It has been several months since I have updated the blog on this site. I have acquired this sort of aversion to my previous tendency to resort to introspection when working creatively. I spent a lot of time in high school reflecting on my process and my habits and my fears. I do not doubt that doing so advanced my development as a creative and intellectual individual tremendously. I believe that the constant deliberation and writing I was required to do have had the greatest influence on my current understanding of my identity as an artist.
Ultimately, though, I have decided that I am in a position in my life where I should no longer prioritize introspection and reflection, at least not for now. What good is self-awareness when it isn’t put to use? How accurate can my findings be if they are grounded in only four years of artistic exploration? I have a long way to go, and I feel as though I am in a place where I need to take advantage of all of the new resources that stand before me and make a bit of a mess. Make some mistakes. Shed tears over a battle I only caught a glimpse of in high school. Then, and only then, will I be able to throw something new into this discussion. I am aware that it’s all kind of the same thing and that the battles I encounter will more or less be mine for the entirety of my life. That does not mean I will not arrive at previously unexplored insights or challenges that supplement my existing understanding of my creative identity.

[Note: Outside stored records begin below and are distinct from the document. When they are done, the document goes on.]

(** * datatypes.ipynb: column classification and summaries of the employee table

    The notebook builds one pandas [DataFrame] from a literal dictionary and
    then prints dtype listings, descriptive statistics, the columns selected
    by dtype, and value counts.  This development embeds the notebook cell
    by cell over a model of the pandas objects it manipulates, and states
    the properties of the specification over that embedding.

    Layout:
    - [Float]    : IEEE 754 arithmetic (binary64 and binary32) and the
                   fixed-point rendering of Python's [format(x, ',.2f')];
    - [Pandas]   : [Series], [DataFrame], [select_dtypes], the reductions
                   [min], [max], [mean], [median], [std], [quantile],
                   [describe], [value_counts], [nunique];
    - [Notebook] : the namespace, the standard output and the seven code
                   cells as state transformers;
    - the theorems. *)

From Stdlib Require Import ZArith NArith List String Ascii Bool Lia.
From Stdlib Require Import Sorted Permutation DecimalString.
From Stdlib Require Import SpecFloat.
Import ListNotations.

Local Open Scope string_scope.
Local Open Scope Z_scope.

(* ================================================================== *)
(** * Floating point *)
(* ================================================================== *)

Module Float.

(** numpy's two floating-point widths that the notebook names. *)
Inductive width := F32 | F64.

Definition prec (w : width) : Z := match w with F32 => 24 | F64 => 53 end.
Definition emax (w : width) : Z := match w with F32 => 128 | F64 => 1024 end.

Definition float := spec_float.

Definition nan : float := S754_nan.
Definition zero : float := S754_zero false.

Definition is_nan (x : float) : bool :=
  match x with S754_nan => true | _ => false end.

Definition add (w : width) : float -> float -> float := SFadd (prec w) (emax w).
Definition sub (w : width) : float -> float -> float := SFsub (prec w) (emax w).
Definition mul (w : width) : float -> float -> float := SFmul (prec w) (emax w).
Definition div (w : width) : float -> float -> float := SFdiv (prec w) (emax w).
Definition sqrt (w : width) : float -> float := SFsqrt (prec w) (emax w).

Definition ltb (x y : float) : bool := SFltb x y.
Definition leb (x y : float) : bool := SFleb x y.

(** Conversion of an integer, rounding to nearest even
    ([astype('f8')] on an integer array, [float(n)]). *)
Definition of_Z (w : width) (z : Z) : float :=
  binary_normalize (prec w) (emax w) z 0 false.

(** A decimal literal [n / 10^d] of the source text, correctly rounded:
    both operands are exact and IEEE division rounds once. *)
Definition lit (n : Z) (d : nat) : float :=
  div F64 (of_Z F64 n) (of_Z F64 (10 ^ Z.of_nat d)).

(** ** [format(x, '.Nf')] and [format(x, ',.Nf')] *)

(** Round-half-even quotient of two non-negative integers. *)
Definition div_half_even (a b : Z) : Z :=
  let q := a / b in
  let r := a mod b in
  match Z.compare (2 * r) b with
  | Lt => q
  | Gt => q + 1
  | Eq => if Z.even q then q else q + 1
  end.

(** The magnitude of a finite float scaled by [10^d] and rounded to an
    integer, half to even, from the exact binary value. *)
Definition scaled (d : nat) (m : positive) (e : Z) : Z :=
  let p := 10 ^ Z.of_nat d in
  if 0 <=? e then Zpos m * 2 ^ e * p
  else div_half_even (Zpos m * p) (2 ^ (- e)).

Definition digits (z : Z) : string :=
  NilEmpty.string_of_uint (N.to_uint (Z.to_N z)).

Definition nat_digits (z : Z) : string :=
  match z with Z0 => "0" | _ => digits z end.

Fixpoint zeros (n : nat) : string :=
  match n with O => "" | S n' => String "0" (zeros n') end.

(** Left padding with zeros to [d] characters. *)
Definition pad (d : nat) (s : string) : string :=
  zeros (d - String.length s) ++ s.

(** Thousands separators: a comma before every group of three digits
    counted from the right. *)
Fixpoint group3 (s : string) : string :=
  match s with
  | EmptyString => EmptyString
  | String c rest =>
      let tail := group3 rest in
      if andb (Nat.eqb (Nat.modulo (String.length rest) 3) 0)
              (negb (Nat.eqb (String.length rest) 0))
      then String c (String "," tail)
      else String c tail
  end.

Definition fixed_of_scaled (comma : bool) (d : nat) (neg : bool) (n : Z) : string :=
  let p := 10 ^ Z.of_nat d in
  let ip := nat_digits (n / p) in
  let ip := if comma then group3 ip else ip in
  let fp := match d with
            | O => ""
            | _ => "." ++ pad d (match n mod p with Z0 => "" | r => digits r end)
            end in
  (if neg then "-" else "") ++ ip ++ fp.

Definition format_f (comma : bool) (d : nat) (x : float) : string :=
  match x with
  | S754_nan => "nan"
  | S754_infinity s => if s then "-inf" else "inf"
  | S754_zero s => fixed_of_scaled comma d s 0
  | S754_finite s m e => fixed_of_scaled comma d s (scaled d m e)
  end.

End Float.

(* ================================================================== *)
(** * pandas objects *)
(* ================================================================== *)

Module Pandas.

Import Float.

(** ** Exceptions and results of fallible calls *)

(** A raised Python exception: its class name and its argument. *)
Record exn := mkExn { exn_class : string; exn_arg : string }.

Inductive outcome (A : Type) :=
| Ok (a : A)
| Raise (e : exn).
Arguments Ok {A} a.
Arguments Raise {A} e.

Definition KeyError (k : string) : exn := mkExn "KeyError" k.
Definition NameError (n : string) : exn := mkExn "NameError" n.
Definition ValueError (m : string) : exn := mkExn "ValueError" m.

(** ** Arrays, Series, DataFrame *)

Inductive int_width := I8 | I16 | I32 | I64.

(** dtypes whose cells are carried but not interpreted here: each cell is
    an opaque payload.  [RObject] is an [object] column holding Python
    objects other than [str] (lists, dicts, big integers). *)
Inductive raw_dtype := RBool | RDatetime64 | RUInt64 | RObject.

Inductive array :=
| IntArray (w : int_width) (l : list Z)
| FloatArray (w : width) (l : list float)
| ObjectArray (l : list string)
| RawArray (d : raw_dtype) (cells : list Z).

Record Series := mkSeries { name : string; values : array }.

(** Columns in insertion order. *)
Definition DataFrame := list Series.

Definition size (a : array) : nat :=
  match a with
  | IntArray _ l => List.length l
  | FloatArray _ l => List.length l
  | ObjectArray l => List.length l
  | RawArray _ l => List.length l
  end.

(** [a.dtype.name] *)
Definition dtype (a : array) : string :=
  match a with
  | IntArray I8 _ => "int8"
  | IntArray I16 _ => "int16"
  | IntArray I32 _ => "int32"
  | IntArray I64 _ => "int64"
  | FloatArray F32 _ => "float32"
  | FloatArray F64 _ => "float64"
  | ObjectArray _ => "object"
  | RawArray RBool _ => "bool"
  | RawArray RDatetime64 _ => "datetime64[ns]"
  | RawArray RUInt64 _ => "uint64"
  | RawArray RObject _ => "object"
  end.

(** [df.columns.tolist()] *)
Definition columns (df : DataFrame) : list string := map name df.

(** [df.dtypes] *)
Definition dtypes (df : DataFrame) : list (string * string) :=
  map (fun s => (name s, dtype (values s))) df.

(** [df.shape] *)
Definition shape (df : DataFrame) : nat * nat :=
  (match df with [] => O | s :: _ => size (values s) end, List.length df).

Definition mem (x : string) (l : list string) : bool :=
  existsb (String.eqb x) l.

Fixpoint distinct (l : list string) : bool :=
  match l with
  | [] => true
  | x :: r => negb (mem x r) && distinct r
  end.

Definition rectangular (df : DataFrame) : bool :=
  match df with
  | [] => true
  | s :: r => forallb (fun t => Nat.eqb (size (values t)) (size (values s))) r
  end.

(** A table in the sense of the data model: a mapping from column names to
    columns (no name twice) whose columns all have the same length. *)
Definition well_formed (df : DataFrame) : Prop :=
  distinct (columns df) = true /\ rectangular df = true.

(** ** [select_dtypes] *)

(** [df.select_dtypes(include=...)]: the sub-frame of the columns whose
    dtype is one of the included ones, in the frame's order. *)
Definition select_dtypes (include : list string) (df : DataFrame) : DataFrame :=
  filter (fun s => mem (dtype (values s)) include) df.

(** [df[key]] on a frame whose column names are distinct, as those of a frame
    built from a dictionary are: the column of that name, or [KeyError]. *)
Fixpoint getitem (df : DataFrame) (key : string) : outcome Series :=
  match df with
  | [] => Raise (KeyError key)
  | s :: rest => if String.eqb (name s) key then Ok s else getitem rest key
  end.

(** ** Scalars returned by reductions *)

Inductive scalar :=
| SInt (w : int_width) (z : Z)
| SFloat (w : width) (x : float)
| SStr (s : string)
| SOther (repr : string).

Definition bits (w : int_width) : Z :=
  match w with I8 => 8 | I16 => 16 | I32 => 32 | I64 => 64 end.

(** Two's complement wrap-around of a signed integer of width [w]. *)
Definition wrap (w : int_width) (z : Z) : Z :=
  (z + 2 ^ (bits w - 1)) mod 2 ^ bits w - 2 ^ (bits w - 1).

(** ** Numeric kernels (numpy / pandas.core.nanops) *)

(** [skipna=True]: the rows that are not missing. *)
Definition dropna (l : list float) : list float :=
  filter (fun x => negb (is_nan x)) l.

(** The array with its missing values replaced by zero: [nanmean] and
    [nanvar] sum the whole array in this form. *)
Definition fillna0 (l : list float) : list float :=
  map (fun x => if is_nan x then zero else x) l.

(** Minimum and maximum of the valid rows; of two equal elements the later
    one is kept; an array with no valid value gives NaN. *)
Definition nanmin (l : list float) : float :=
  match dropna l with
  | [] => nan
  | x :: r => fold_left (fun acc y => if ltb acc y then acc else y) r x
  end.

Definition nanmax (l : list float) : float :=
  match dropna l with
  | [] => nan
  | x :: r => fold_left (fun acc y => if ltb y acc then acc else y) r x
  end.

Definition int_min (w : int_width) (l : list Z) : scalar :=
  match l with
  | [] => SFloat F64 nan
  | x :: r => SInt w (fold_left Z.min r x)
  end.

Definition int_max (w : int_width) (l : list Z) : scalar :=
  match l with
  | [] => SFloat F64 nan
  | x :: r => SInt w (fold_left Z.max r x)
  end.

(** *** numpy's pairwise summation

    Fewer than 8 elements are added from left to right.  A block of 8 to
    128 elements is added in eight interleaved lanes that are combined
    pairwise, and the elements after the last full group of eight are
    added to the result.  A longer array is cut in two at a multiple of
    eight near its middle and the sums of the halves are added. *)

Fixpoint lanes (w : width) (acc l : list float) : list float * list float :=
  match l with
  | a0 :: a1 :: a2 :: a3 :: a4 :: a5 :: a6 :: a7 :: rest =>
      lanes w (map (fun p => add w (fst p) (snd p))
                   (combine acc [a0; a1; a2; a3; a4; a5; a6; a7])) rest
  | _ => (acc, l)
  end.

Definition block_sum (w : width) (l : list float) : float :=
  match l with
  | a0 :: a1 :: a2 :: a3 :: a4 :: a5 :: a6 :: a7 :: rest =>
      match lanes w [a0; a1; a2; a3; a4; a5; a6; a7] rest with
      | ([r0; r1; r2; r3; r4; r5; r6; r7], tail) =>
          fold_left (add w) tail
            (add w (add w (add w r0 r1) (add w r2 r3))
                   (add w (add w r4 r5) (add w r6 r7)))
      | _ => nan
      end
  | _ => fold_left (add w) l zero
  end.

Fixpoint pairwise_sum (fuel : nat) (w : width) (l : list float) : float :=
  let n := List.length l in
  if Nat.leb n 128 then block_sum w l
  else
    match fuel with
    | O => block_sum w l
    | S fuel' =>
        let n2 := (n / 2 - (n / 2) mod 8)%nat in
        add w (pairwise_sum fuel' w (firstn n2 l))
              (pairwise_sum fuel' w (skipn n2 l))
    end.

(** [a.sum()]: the reduction starts from the identity 0 and adds the
    pairwise sum of the array.  The length is fuel enough: every cut
    makes both halves shorter. *)
Definition sum (w : width) (l : list float) : float :=
  add w zero (pairwise_sum (List.length l) w l).

(** The sum from left to right, for comparison. *)
Definition sum_sequential (w : width) (l : list float) : float :=
  fold_left (add w) l zero.

(** The number of valid rows. *)
Definition count (w : width) (l : list float) : float :=
  of_Z w (Z.of_nat (List.length (dropna l))).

I resolved a few things last year. Maybe resolved isn’t the right word. To say that I have eliminated every seed of insecurity would be incorrect. In fact, I noticed its presence a few days ago in probably the ugliest manner I ever have when I caught myself discouraging two artists whose work I’ve always really admired. I had a very hard time recognizing myself as a result of this instance. It’s not who I am. I’ve forgiven myself even if they haven’t and hope to be aware of this going forward. So no, this has not been resolved. My sense of self-doubt is ever-present as I am sure it always will be. What has changed, however, is my response. When I experience that absence of faith, I no longer allow myself to bolster and provoke that negativity. Coming to this conclusion was fairly simple. I do not want to be a loser. I do not desire failure. I do not want to live in constant fear. Does anyone? I can’t deny that there are forces within me that work to ensure my failure and ultimate disappointment. But why would I willingly surrender? Why would I want them to be right? That is absolutely foolish. Unequivocally ridiculous. I do not understand why that was ever a battle I voluntarily fought. Maybe that’s it though. Maybe it wasn’t a battle at all. Submitting to these forces requires very little, if any, energy. It’s the easy way out. It evades all discomfort, dissatisfaction, and distress. I hate the easy way out. I have never been that person. This is no exception.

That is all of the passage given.